Moreover, third-party payer solutions do not address the carriers' administrative or financing costs. In fact, some solutions may add another layer of complexity for the carrier, as the 3PP often has to communicate with the shipper for guidance on resolving payment problems.

For freight carriers, software solutions can significantly automate the processing of BOLs and the generation of freight invoices (X04s, X10s, X14s, etc.). But one drawback of these solutions is that carriers need to develop communications interfaces with every shipper, which can be costly. In addition, these solutions involve shipping messages back and forth, with the result that shipper and carrier can still be working off of different views of the transaction  a common cause of disputes.

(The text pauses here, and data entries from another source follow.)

(* ===== verification/KcnodeInv.v ===== *)
(** * Reference accounting and teardown of the capability layer

    The invariant of the kernel state, [kinv]: the MDB representation
    invariant, the slot arrays of the live CNodes, and exact reference counts.
    [hl o] and [ha o] are the lifecycle and active references somebody outside
    the slots holds on [o] (a thread, a syscall in progress); every count is
    the slots naming the object, plus its place on the cascade queue, plus
    those.

    The specifications are total ([returns], in the prelude). *)

From Stdlib Require Import ZArith Lia.
From stdpp Require Import base numbers gmap list.
From S2P Require Import Prelude Rights Forest Mdb Cdt Kobject Kcnode.
Local Open Scope Z_scope.
Implicit Types (σ : mdb_state) (κ : kstate) (o cn idx : N) (s : slotptr).

(** ** Counting the slots that name an object *)

(** The CNode a slot belongs to. *)
Definition slot_home s : option N := match s with InNode cn _ => Some cn | OnStack => None end.

Definition names σ o : nat := size (filter (λ s, object σ s = Some o) (mem σ)).
(** Slots holding an ACTIVE reference: a slot naming its own CNode takes none. *)
Definition anames σ o : nat :=
  size (filter (λ s, object σ s = Some o ∧ slot_home s ≠ Some o) (mem σ)).
Definition occupied σ : nat := size (filter (λ s, is_Some (object σ s)) (mem σ)).

Section counting.
Context {A : Type} `{Countable A} (P Q : A → Prop)
  `{∀ x, Decision (P x), ∀ x, Decision (Q x)}.

Lemma count_ext (X Y : gset A) :
  (∀ x, (x ∈ X ∧ P x) ↔ (x ∈ Y ∧ Q x)) → size (filter P X) = size (filter Q Y).
Proof. intros HPQ. f_equal. apply set_eq. intros x. rewrite !elem_of_filter. naive_solver. Qed.

Lemma count_remove (X Y : gset A) a :
  a ∈ X → P a → ¬ (a ∈ Y ∧ Q a) → (∀ x, x ≠ a → (x ∈ X ∧ P x) ↔ (x ∈ Y ∧ Q x)) →
  size (filter P X) = S (size (filter Q Y)).
Proof.
  intros Ha HP HQ Hext.
  replace (filter P X) with ({[a]} ∪ filter Q Y).
  - rewrite size_union; [by rewrite size_singleton|].
    intros x. rewrite elem_of_singleton, elem_of_filter. naive_solver.
  - apply set_eq. intros x. rewrite elem_of_union, elem_of_singleton, !elem_of_filter.
    destruct (decide (x = a)) as [->|Hne]; [naive_solver|].
    specialize (Hext x Hne). naive_solver.
Qed.

Lemma count_mono (X Y : gset A) :
  (∀ x, x ∈ X → P x → x ∈ Y ∧ Q x) → (size (filter P X) ≤ size (filter Q Y))%nat.
Proof. intros HPQ. apply subseteq_size. intros x. rewrite !elem_of_filter. naive_solver. Qed.

Lemma count_zero (X : gset A) x : size (filter P X) = 0%nat → x ∈ X → ¬ P x.
Proof.
  intros Hz Hx HP. apply size_empty_inv in Hz. 
  apply (not_elem_of_empty (C:=gset A) x). apply Hz. by apply elem_of_filter.
Qed.

(** Counting through an involution of the set. *)
Lemma count_invol (f : A → A) (X : gset A) :
  (∀ x, f (f x) = x) → (∀ x, x ∈ X → f x ∈ X) → (∀ x, x ∈ X → Q x ↔ P (f x)) →
  size (filter P X) = size (filter Q X).
Proof.
  intros Hf HX HQ.
  replace (filter Q X) with (list_to_set (f <$> elements (filter P X)) : gset A).
  - rewrite size_list_to_set; [by rewrite length_fmap|].
    apply NoDup_fmap_2; [|apply NoDup_elements]. intros x y Hxy.
    by rewrite <-(Hf x), Hxy, Hf.
  - apply set_eq. intros x. rewrite elem_of_list_to_set, list_elem_of_fmap, elem_of_filter. split.
    + intros (y & -> & Hy). rewrite elem_of_elements, elem_of_filter in Hy.
      rewrite HQ, Hf; naive_solver.
    + intros [Hq Hx]. exists (f x). rewrite Hf, elem_of_elements, elem_of_filter.
      rewrite <-HQ by done. naive_solver.
Qed.

Lemma count_pos (X : gset A) x : x ∈ X → P x → (0 < size (filter P X))%nat.
Proof.
  intros Hx HP. destruct (size (filter P X)) eqn:Hz; [|lia].
  exfalso. by eapply count_zero.
Qed.
End counting.

Lemma equal_f {A B} {f g : A → B} : f = g → ∀ x, f x = g x.
Proof. by intros ->. Qed.

(** What clearing one slot does to the counts. *)
Section cleared_counts.
Context (σ σ' : mdb_state) (s : slotptr) (old : N).
Context (Hin : s ∈ mem σ) (Hold : object σ s = Some old).
Context (Hobj : ∀ x, object σ' x = upd_fn (object σ) s None x) (Hmem : mem σ' = mem σ).

Lemma cleared_object x : object σ' x = if decide (x = s) then None else object σ x.
Proof. by rewrite Hobj. Qed.

Lemma cleared_names o : names σ o = (names σ' o + (if decide (o = old) then 1 else 0))%nat.
Proof.
  unfold names. case_decide as Ho; [subst o; rewrite Nat.add_1_r|rewrite Nat.add_0_r].
  - apply (count_remove _ _ _ _ s); rewrite ?Hmem; try done.
    + rewrite cleared_object, decide_True by done. naive_solver.
    + intros x Hx. by rewrite cleared_object, decide_False.
  - apply count_ext. intros x. rewrite Hmem, cleared_object. case_decide; naive_solver.
Qed.

Lemma cleared_anames o :
  anames σ o = (anames σ' o + (if decide (o = old ∧ slot_home s ≠ Some old) then 1 else 0))%nat.
Proof.
  unfold anames. case_decide as Ho; [destruct Ho as [-> Hh]; rewrite Nat.add_1_r|rewrite Nat.add_0_r].
  - apply (count_remove _ _ _ _ s); rewrite ?Hmem; try done.
    + rewrite cleared_object, decide_True by done. naive_solver.
    + intros x Hx. by rewrite cleared_object, decide_False.
  - apply count_ext. intros x. rewrite Hmem, cleared_object. case_decide; naive_solver.
Qed.

Lemma cleared_occupied : occupied σ = S (occupied σ').
Proof.
  unfold occupied. apply (count_remove _ _ _ _ s); rewrite ?Hmem.
  - done.
  - by rewrite Hold.
  - rewrite cleared_object, decide_True by done. intros [_ [? ?]]. done.
  - intros x Hx. by rewrite cleared_object, decide_False.
Qed.
End cleared_counts.

Lemma anames_le_names σ o : (anames σ o ≤ names σ o)%nat.
Proof. apply count_mono. naive_solver. Qed.

Lemma names_zero σ o s : names σ o = 0%nat → s ∈ mem σ → object σ s ≠ Some o.
Proof. apply (count_zero (λ s, object σ s = Some o)). Qed.

Lemma names_pos σ o s : s ∈ mem σ → object σ s = Some o → (0 < names σ o)%nat.
Proof. apply (count_pos (λ s, object σ s = Some o)). Qed.

(** ** The invariant *)

(** The types [kobject_dispatch_destroy] has a destructor for. *)
Definition destructible (t : kobject_type_t) : Prop :=
  match t with
  | KOBJ_PROCESS | KOBJ_CHANNEL | KOBJ_VMO | KOBJ_INITRD_ENTRY => False
  | _ => True
  end.

Definition queued κ o : Z := if decide (o ∈ cascade_queue κ) then 1 else 0.

Record kinv (hl ha : N → Z) κ : Prop := KInv {
  ki_mdb   : mdb_inv (mdb κ);
  ki_stack : object (mdb κ) OnStack = None;
  ki_smem  : OnStack ∈ mem (mdb κ);
  ki_mem   : ∀ cn i, InNode cn i ∈ mem (mdb κ) ↔ (i < cn_slots κ cn)%N;
  ki_types : ∀ o k, objs κ o = Some k →
    destructible (otype k) ∧ (otype k ≠ KOBJ_CNODE → slot_count k = 0%N);
  ki_queue : NoDup (cascade_queue κ);
  ki_hl    : ∀ o, 0 ≤ hl o ∧ 0 ≤ ha o;
  ki_refs  : ∀ o k, objs κ o = Some k →
    refcount k = Z.of_nat (names (mdb κ) o) + queued κ o + hl o ∧
    active_refs k = Z.of_nat (anames (mdb κ) o) + ha o ∧
    refcount k + active_refs k < 2 ^ 32;
  ki_dead  : ∀ o, objs κ o = None →
    names (mdb κ) o = 0%nat ∧ o ∉ cascade_queue κ ∧ hl o = 0;
}.

(** One more reference held outside the slots. *)
Definition hold (h : N → Z) o (n : Z) : N → Z := λ x, if decide (x = o) then h x + n else h x.

(** What a teardown may do to the rest of the state. *)
Record kshrinks κ κ' : Prop := KShrinks {
  ks_cdt  : cdt_shrinks (abs (mdb κ)) (abs (mdb κ'));
  ks_mem  : mem (mdb κ') ⊆ mem (mdb κ);
  ks_objs : ∀ o k', objs κ' o = Some k' →
    ∃ k, objs κ o = Some k ∧ otype k' = otype k ∧ slot_count k' = slot_count k;
}.

#[global] Instance kshrinks_preorder : PreOrder kshrinks.
Proof.
  split.
  - intros κ. constructor; [reflexivity|done|eauto].
  - intros κ1 κ2 κ3 [H1 H2 H3] [H5 H6 H7].
    constructor; [by etransitivity|set_solver|].
    intros o k Hk. apply H7 in Hk as (k2 & Hk2 & ? & ?).
    apply H3 in Hk2 as (k1 & ? & ? & ?). exists k1. split_and!; congruence.
Qed.

Lemma shrinks_object κ κ' s o :
  kshrinks κ κ' → object (mdb κ') s = Some o → object (mdb κ) s = Some o.
Proof.
  intros [[Hc _] _ _] Ho.
  specialize (Hc s (o, rights (mdb κ') s, badge (mdb κ') s)). simpl in Hc.
  rewrite Ho in Hc. specialize (Hc eq_refl). destruct (object (mdb κ) s); naive_solver.
Qed.

Lemma shrinks_empty κ κ' s :
  kshrinks κ κ' → object (mdb κ) s = None → object (mdb κ') s = None.
Proof.
  intros Hs Hn. destruct (object (mdb κ') s) eqn:Ho; [|done].
  apply (shrinks_object _ _ _ _ Hs) in Ho. congruence.
Qed.

Lemma shrinks_names κ κ' o :
  kshrinks κ κ' → (names (mdb κ') o ≤ names (mdb κ) o)%nat.
Proof.
  intros Hs. apply count_mono. intros s Hin Ho.
  split; [by apply (ks_mem _ _ Hs)|by eapply shrinks_object].
Qed.

Lemma shrinks_occupied κ κ' :
  kshrinks κ κ' → (occupied (mdb κ') ≤ occupied (mdb κ))%nat.
Proof.
  intros Hs. apply count_mono. intros s Hin [o Ho].
  split; [by apply (ks_mem _ _ Hs)|]. exists o. by eapply shrinks_object.
Qed.

Lemma shrinks_cn_slots κ κ' cn :
  kshrinks κ κ' → cn_slots κ' cn = 0%N ∨ cn_slots κ' cn = cn_slots κ cn.
Proof.
  intros Hs. unfold cn_slots. destruct (objs κ' cn) as [k'|] eqn:Hk; simpl; [|by left].
  right. destruct (ks_objs _ _ Hs _ _ Hk) as (k & -> & _ & ->). done.
Qed.

(** An object that gains a place on the queue was named by a slot, or is one
    of [P]. *)
Definition queue_from (P : N → Prop) κ κ' : Prop :=
  ∀ o, o ∈ cascade_queue κ' → o ∈ cascade_queue κ ∨ (0 < names (mdb κ) o)%nat ∨ P o.

Lemma queue_from_refl P κ : queue_from P κ κ.
Proof. unfold queue_from. auto. Qed.

Lemma queue_from_trans P κ1 κ2 κ3 :
  kshrinks κ1 κ2 → queue_from P κ1 κ2 → queue_from P κ2 κ3 → queue_from P κ1 κ3.
Proof.
  intros Hs H1 H2 o Ho. apply H2 in Ho as [Ho|[Ho|Ho]]; [by apply H1| |by auto].
  pose proof (shrinks_names _ _ o Hs). right. left. lia.
Qed.

Lemma slot_in_range_mem hl ha κ cn idx :
  kinv hl ha κ → slot_in_range κ cn idx = true ↔ InNode cn idx ∈ mem (mdb κ).
Proof. intros Hκ. unfold slot_in_range. rewrite N.ltb_lt. symmetry. apply Hκ. Qed.

(** ** One slot leaves the tree *)

Lemma hold_le h o n x : 0 ≤ n → h x ≤ hold h o n x.
Proof. unfold hold. case_decide; lia. Qed.

Lemma hold_same h o n : hold h o n o = h o + n.
Proof. unfold hold. by rewrite decide_True. Qed.

Lemma hold_ne h o n x : x ≠ o → hold h o n x = h x.
Proof. intros. unfold hold. by rewrite decide_False. Qed.

(** The references the cleared slot held are in the caller's hands. *)
Definition ha_of (ha : N → Z) (home : option N) old : N → Z :=
  if decide (home = Some old) then ha else hold ha old 1.

Lemma slot_cleared_kinv hl ha κ s old σ' :
  kinv hl ha κ → object (mdb κ) s = Some old → mdb_inv σ' → slot_cleared s (mdb κ) σ' →
  kinv (hold hl old 1) (ha_of ha (slot_home s) old) (with_mdb σ' κ).
Proof.
  intros Hκ Hold Hinv (Ho & _ & _ & _ & _ & _ & _ & Hm).
  assert (s ∈ mem (mdb κ)) as Hin.
  { destruct (decide (s ∈ mem (mdb κ))) as [|Hn]; [done|].
    apply (mi_dom _ (ki_mdb _ _ _ Hκ)) in Hn. congruence. }
  pose proof (cleared_names _ _ _ _ Hin Hold (equal_f Ho) Hm) as Hn.
  pose proof (cleared_anames _ _ _ _ Hin Hold (equal_f Ho) Hm) as Ha.
  destruct Hκ as [H1 H2 H3 H4 H5 H6 H7 H8 H9]. constructor; simpl; auto.
  - rewrite Ho. unfold upd_fn. by destruct (decide (OnStack = s)).
  - by rewrite Hm.
  - intros. rewrite Hm. apply H4.
  - intros o. pose proof (H7 o). unfold ha_of, hold. repeat (case_decide; simpl); lia.
  - intros o k Hk. destruct (H8 o k Hk) as (E1 & E2 & E3).
    specialize (Hn o). specialize (Ha o). unfold ha_of. clear -Hn Ha E1 E2 E3.
    change (queued (with_mdb σ' κ) o) with (queued κ o).
    destruct (decide (o = old)) as [->|Hne].
    + rewrite hold_same. destruct (decide (slot_home s = Some old)) as [Hh|Hh].
      * rewrite decide_False in Ha by tauto. split_and!; lia.
      * rewrite decide_True in Ha by done. rewrite hold_same. split_and!; lia.
    + rewrite hold_ne by done. rewrite decide_False in Ha by tauto.
      destruct (decide (slot_home s = Some old)); rewrite ?hold_ne by done; split_and!; lia.
  - intros o Hk. destruct (H9 o Hk) as (E1 & E2 & E3). specialize (Hn o).
    unfold hold. repeat case_decide; split_and!; try lia; done.
Qed.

In an attempt to lower the costs of invoice delivery, some carriers are trying to implement electronic bill presentment and payment (EBPP) extensions to their Web-status tracking systems. However, customers may not prefer to access multiple systems to get their bills. Quick to identify an opportunity, EBPP aggregators have developed Web-based bill presentment solutions focusing exclusively on carriers.

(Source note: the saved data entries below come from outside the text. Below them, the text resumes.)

(* ===== verification/Cspace.v ===== *)
(** * CSpace resolution (kernel/new_core/src/cspace.c)

    A CPtr is resolved by a radix walk: each level consumes an index (and the
    guard of the capability the level was entered through) from the low end,
    takes both references on the next CNode and drops them on the last one.
    The walk of the code is modelled with every retain and release on the
    state of [Kobject.v]; [cspace_lookup] is the reference definition, the same
    walk on a state nobody changes.  The theorems show that the code computes
    the reference walk and is read-only but for the references it returns. *)

From Stdlib Require Import ZArith Lia.
From stdpp Require Import base numbers gmap list.
From S2P Require Import Prelude Rights Forest Mdb Cdt Kobject Kcnode KcnodeInv KcnodeInstall.
Local Open Scope Z_scope.
Implicit Types (σ : mdb_state) (κ : kstate) (o cn idx root cur : N) (hl ha : N → Z).

Definition IRIS_CPTR_NULL : Z := 0.
Definition IRIS_CPTR_LIMIT : Z := Z.shiftl 1 31.
Definition CSPACE_MAX_DEPTH : nat := 8.

Definition cspace_value_is_cptr (v : Z) : bool :=
  negb (v =? IRIS_CPTR_NULL) && (v <? IRIS_CPTR_LIMIT).

(** What the walk reads of the running thread: [cspace_root],
    [cspace_root_guard], [cspace_root_guard_bits]; [None] is no current task. *)
Record task_root := TaskRoot {
  cspace_root            : option N;
  cspace_root_guard      : Z;
  cspace_root_guard_bits : Z;
}.

Definition entry_guard (self : option task_root) root : Z * Z :=
  match self with
  | Some t =>
      if bool_decide (cspace_root t = Some root) && negb (cspace_root_guard_bits t =? 0)
      then (cspace_root_guard t, cspace_root_guard_bits t) else (0, 0)
  | None => (0, 0)
  end.

Definition guard_mask (bits : Z) : Z :=
  if 64 <=? bits then 2 ^ 64 - 1 else Z.shiftl 1 bits - 1.

(** [cptr & (slot_count - 1)] as an index. *)
Definition level_index κ cur (cptr : Z) : N :=
  Z.to_N (Z.land cptr (Z.of_N (cn_slots κ cur) - 1)).

(** [kobject_active_release(o); kobject_release(o);] *)
Definition put_refs o κ : res kstate := κ ← active_release o κ; release o κ.

Definition resolved : Type := iris_error_t + (N * Z * Z).

(** ** The walks *)

Fixpoint resolve_loop (depth : nat) cur (cptr pending_guard pending_guard_bits required : Z) κ
    : res (resolved * kstate) :=
  match depth with
  | O => κ ← put_refs cur κ; Ret (inl IRIS_ERR_INVALID_ARG, κ)
  | S depth =>
    let idx := level_index κ cur cptr in
    let cptr := Z.shiftr cptr (ctz (cn_slots κ cur)) in
    if negb (pending_guard_bits =? 0)
       && negb (Z.land cptr (guard_mask pending_guard_bits) =? pending_guard)
    then κ ← put_refs cur κ; Ret (inl IRIS_ERR_NOT_FOUND, κ)
    else
      let cptr := if pending_guard_bits =? 0 then cptr else Z.shiftr cptr pending_guard_bits in
      f ← kcnode_fetch_guarded (Some cur) idx κ;
      match f with
      | inl e => κ ← put_refs cur κ; Ret (inl e, κ)
      | inr (slot_obj, slot_rights, slot_badge, next_guard, next_guard_bits, κ) =>
        κ ← put_refs cur κ;
        k ← get_obj slot_obj κ;
        if negb (cptr =? 0) && negb (bool_decide (otype k = KOBJ_CNODE))
        then κ ← put_refs slot_obj κ; Ret (inl IRIS_ERR_INVALID_ARG, κ)
        else if cptr =? 0 then
          if negb (required =? RIGHT_NONE) && negb (rights_check slot_rights required)
          then κ ← put_refs slot_obj κ; Ret (inl IRIS_ERR_ACCESS_DENIED, κ)
          else Ret (inr (slot_obj, slot_rights, slot_badge), κ)
        else resolve_loop depth slot_obj cptr next_guard next_guard_bits required κ
      end
  end.

Definition cspace_resolve_cap_badged (self : option task_root) (root : option N)
    (cptr required : Z) κ : res (resolved * kstate) :=
  if cptr =? IRIS_CPTR_NULL then Ret (inl IRIS_ERR_INVALID_ARG, κ)
  else match root with
  | None => Ret (inl IRIS_ERR_NOT_FOUND, κ)
  | Some root =>
      κ ← kobject_retain root κ;
      κ ← kobject_active_retain root κ;
      let '(g, gb) := entry_guard self root in
      resolve_loop CSPACE_MAX_DEPTH root cptr g gb required κ
  end.

(** No [badge_out]. *)
Definition cspace_resolve_cap := cspace_resolve_cap_badged.

(** The slot resolvers return the containing CNode, with its references, and
    the index. *)
Fixpoint resolve_slot_loop (depth : nat) cur (cptr : Z) κ
    : res ((iris_error_t + N * N) * kstate) :=
  match depth with
  | O => κ ← put_refs cur κ; Ret (inl IRIS_ERR_INVALID_ARG, κ)
  | S depth =>
    let idx := level_index κ cur cptr in
    let cptr := Z.shiftr cptr (ctz (cn_slots κ cur)) in
    f ← kcnode_fetch (Some cur) idx κ;
    match f with
    | inl e => κ ← put_refs cur κ; Ret (inl e, κ)
    | inr (slot_obj, _, _, κ) =>
      k ← get_obj slot_obj κ;
      if negb (cptr =? 0) && negb (bool_decide (otype k = KOBJ_CNODE))
      then κ ← put_refs slot_obj κ; κ ← put_refs cur κ; Ret (inl IRIS_ERR_INVALID_ARG, κ)
      else if cptr =? 0 then κ ← put_refs slot_obj κ; Ret (inr (cur, idx), κ)
      else κ ← put_refs cur κ; resolve_slot_loop depth slot_obj cptr κ
    end
  end.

State-of-the-art Internet-based payment solutions can provide carriers with sophisticated collaborative tools for document management, payment processing and exception handling. Shippers and carriers can feed documents directly to the solution provider, through electronic data interchange (EDI) or Web interfaces. When the carrier's invoice matches with the shipper's and proper notification has been provided regarding required physical supply chain events, the carrier is paid automatically. When matches fail, electronic payment solutions provide real-time collaboration capability for shippers and criers to resolve exceptions.

Through use of the collaborative workspaces and their automatic invoice payment capability, such Web-based solutions can lower the financial and the administrative costs associated with accounts receivable. The Ernst & Young study estimates that by implementing such solutions carriers can reduce lifecycle A/R costs by between 1.6 percent and 2.8 percent of invoice value.

Ashish Garg and T.J. Ijjima are senior managers in the Ernst & Young's Economics and Business Analytics Practice. Howard K. Bass is a partner in the New York Global Accounts group. They focus on deploying robust financial analytics to validate strategy/business models, as well as on creating integrated solutions that drive value for global companies.